A Simple Analogy for Understanding the Added Cost of Steps

I sent this simple analysis to Harford County, Maryland budget authority officials in February 1979 seeking to have them correct their erroneous claim regarding the “new/additional money” needed to provide steps or increments for teachers and other personnel.

Because Harford County officials have continued to make similar false assertions ( circa 2014-2016) regarding the added cost, this retired mathematician has examined the issue anew (this time more formally), created a web site, and placed the analysis therein. Hopefully, the widespread and readily available analysis will work toward officials ceasing to make false claims and accordingly chose to treat its employees fairly by routinely providing steps or increments since the added cost is negligible-as proven by the author’s analysis.


An experience increment of $500 dollars paid to an employee earning $11,000 per year amounts to approximately a 4% increase in salary. Discussion of the Harford County budget for the coming year in the local press indicates that the county treasurer and chief of administration plus certain writers analyzing the budget believe that an additional 4% over the previous year must be budgeted for each employee receiving the increment. This I claimed in my letter and enclosure of January 30, 1979, is not
correct. The enclosure contained a mathematical analysis which showed that a payroll system was cyclic in that people in the high experience levels, whose salary contained many increments, retired and thus compensated for many employees moving up the increment scale. I observed that the experience “shift” from year to year could cause an increase (or equally a decrease) depending on the experience statistics of the workforce. I claimed that the budgeting of 4% (as in my example above) was an
absolute upper bound that applied only in the unlikely circumstance of no retirees in a given year. The analogy below helps to put the problem in perspective and aids in understanding the point of contention.

ANALOGY

Consider a classroom of 30 students and a teacher. Assume the 30 children are sitting in a row of chairs facing the teacher as depicted below.
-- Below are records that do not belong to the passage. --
Lemma ResolveChunks_fold (s : Shard) (hashes : list ChunkHash) (h : ChunkHash) (loc : ChunkLocation)
    (stored m : gmap ChunkHash ChunkLocation) :
  foldl (fun results h =>
    match stored !! storedHash s h with
    | Some loc => <[h := loc]> results
    | None => results
    end) m hashes !! h = Some loc <->
  (h ∈ hashes /\ stored !! storedHash s h = Some loc) \/
  (m !! h = Some loc /\ (h ∈ hashes -> stored !! storedHash s h = None)).
Proof.
  revert m. induction hashes as [|h0 hs IH]; intros m; cbn [foldl].
  - split; [intros H; right; split; [done|intros Hin; by apply elem_of_nil in Hin]|].
    intros [[Hin _]|[H _]]; [by apply elem_of_nil in Hin|done].
  - rewrite IH. rewrite !elem_of_cons.
    destruct (stored !! storedHash s h0) as [l0|] eqn:E0.
    + destruct (decide (h = h0)) as [->|Hne].
      * rewrite lookup_insert_eq, E0. split.
        -- intros [[_ H]|[H Hn]]; left; (split; [by left|done]).
        -- intros [[_ H]|[_ Hn]]; [|by specialize (Hn (or_introl eq_refl))].
           destruct (decide (h0 ∈ hs)); [by left|right]. split; [done|by intros].
      * rewrite lookup_insert_ne by done. split.
        -- intros [[? ?]|[? Hn]]; [left; by auto|right]. split; [done|]. by intros [|]; auto.
        -- intros [[[|] ?]|[? Hn]]; [done|left; by auto|right]. split; [done|]. by auto.
    + destruct (decide (h = h0)) as [->|Hne].
      * rewrite E0. split.
        -- intros [[_ H]|[H Hn]]; [done|]. right. split; [done|done].
        -- intros [[_ H]|[H Hn]]; [done|]. right. split; [done|done].
      * split.
        -- intros [[? ?]|[? Hn]]; [left; by auto|right]. split; [done|]. by intros [|]; auto.
        -- intros [[[|] ?]|[? Hn]]; [done|left; by auto|right]. split; [done|]. by auto.
Qed.
End lookup_props.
C1          C2          C3 . . . C30
Teacher

The student sitting in C1 has one piece of candy, the student sitting in C2 has two pieces of candy, etc. and the student sitting in C30 has thirty pieces of candy. The candy is analogous to the experience increments. The teacher instructs the child sitting in C30 to leave the room (analogous to retiring) and to leave his/her 30 pieces of candy on the vacated chair. The teacher then instructs each of the remaining 29 students to stand, leave their candy on their vacated chair, and to be seated in the adjacent chair to their left. The teacher then goes into the hallway and returns with a child whom
she seats in C1.

Happy laughing pupils of primary school having fun during break with their teacher, playing musical chairs

Now each child has one piece of candy more than when this exercise of chair moving began. Yet the teacher has not had to produce a single piece of additional candy. The moving from one chair to another is equivalent to personnel moving up in salary due to an additional year of experience. The child brought in from the hall is analogous to a new employee entering at a base salary. The analogy illustrates the point that when a workforce is stable or in steady-state, as far as average experience, then the year to year cost increase due to the increment is expected to be zero. Alternatively, in the absence of this steady-state, an average taken over a suitable number of years will find the increases are balanced by decreases.